Maybe banana blended with water is tasty and maybe it makes a great stand-in for actual milk in a latte. I’d be willing to give it a try. But let’s be honest here, it’s banana juice. Nutritionally (and probably favour-wise) there is pretty much no resemblance between a banana blended into water and a glass of cow’s milk.
Of course, banana milk, like almond milk (or any other plant-based milk alternative) sounds a heck of a lot catchier than banana juice or banana water. Unless it’s being fortified like crazy, calling it milk is misleading and could lead to nutrient deficiencies.
When you think of milk you probably think of nutrients like protein, calcium, B vitamins, and vitamin D. Calling banana juice “milk” evokes the false perception that this water and banana mixture is also a good source of these nutrients.

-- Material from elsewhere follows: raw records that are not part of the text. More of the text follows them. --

(* ===== verification/Spin.v ===== *)
(** * Spin locks and one-time initialisation (src/ors-kernel/src/sync/spin.rs, once.rs, lazy.rs)

    [Spin], [Once] and [Lazy] put an interrupt lock around the types of the crate
    [spin], which are interfaces. A CPU is a stack of activations: the code it was
    running, and the interrupt handlers on top of it. The steps of all CPUs
    interleave; an interrupt pushes an activation when the interrupt flag is set. *)

From S2P Require Import Prelude Cpu.
Local Open Scope Z_scope.

(** ** The crate [spin] *)

(** [spin::Mutex]: [acquire] is the compare-and-exchange of [try_lock] and of the loop
    of [lock]; it fails while the mutex is locked. *)
Class SpinMutex := {
  mutex : Type;
  mutex_new : mutex;
  locked : mutex -> bool;
  acquire : mutex -> option mutex;
  unlock : mutex -> mutex;
  mutex_new_free : locked mutex_new = false;
  acquire_locked m : locked m = true -> acquire m = None;
  acquire_free m : locked m = false -> exists m', acquire m = Some m' /\ locked m' = true;
  unlock_free m : locked (unlock m) = false
}.

(** [spin::Once]: [begin_once] is the transition from incomplete to running, and
    [finish_once] the one to complete. *)
Class SpinOnce (T : Type) := {
  once : Type;
  once_new : once;
  get_once : once -> option T;
  running_once : once -> bool;
  begin_once : once -> option once;
  finish_once : T -> once -> once;
  once_new_get : get_once once_new = None;
  once_new_idle : running_once once_new = false;
  begin_idle o : get_once o = None -> running_once o = false -> exists o', begin_once o = Some o' /\ running_once o' = true /\ get_once o' = None;
  begin_busy o : running_once o = true \/ is_Some (get_once o) -> begin_once o = None;
  finish_get v o : get_once (finish_once v o) = Some v /\ running_once (finish_once v o) = false
}.

(** ** CPUs with interrupts *)

Section cpus.
Context {A : Type}.

(** The activations of a CPU, the running one first *)
Record Core := { core_hart : Hart; frames : list A }.

(** An interrupt is taken when the flag is set, and clears it; [iret] sets it again. *)
Definition interrupt (handler : A) (x : Core) : option Core :=
  if enabled (core_hart x) then
    Some {| core_hart := {| thread_state := thread_state (core_hart x); enabled := false |}; frames := handler :: frames x |}
  else None.

Definition iret (x : Core) : option Core :=
  match frames x with
  | _ :: (_ :: _) as rest =>
      Some {| core_hart := {| thread_state := thread_state (core_hart x); enabled := true |}; frames := rest |}
  | _ => None
  end.

End cpus.
Arguments Core : clear implicits.

(** ** [Spin] *)

Section spin.
Context `{SpinMutex}.

(** An activation: the guards it has, the lock it waits for in [Spin::lock], and whether it is in the drop of a guard, between its two fields *)
Record Frame := { guards : list Z; wanted : option Z; dropping : bool }.

Definition idle : Frame := {| guards := []; wanted := None; dropping := false |}.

According to a recipe I found online for banana milk one serving contains one banana, one cup of water, a dash of cinnamon, and a pinch of sea salt. Based on this, and assuming use of a medium banana, the nutrition profile would be: 0.4 grams of fat, 1.2 mg sodium (plus that coming from the pinch of salt maybe about 140 mg), 422.4 mg potassium, 3.1 g fibre, 14 g sugar, 1.3 g protein, 20% DV of vitamin B6, and 7% DV of magnesium. Compare that to the nutrient profile of a cup of 2% milk: 5 grams of fat, 100 mg sodium, 0 g fibre, 12 g sugar, 8 g protein, 29% DV calcium, 26% DV vitamin D, 27% DV riboflavin, and 19% DV vitamin B12. Both have nutritional value but the nutrient profiles for a banana and a glass of milk are also quite different.
Go on and enjoy your banana lattes and whatever other banana juice concoctions you like but don’t be fooled into thinking that it’s the same as drinking a glass of milk. It’s not, it’s the same as eating a banana and drinking a glass of water.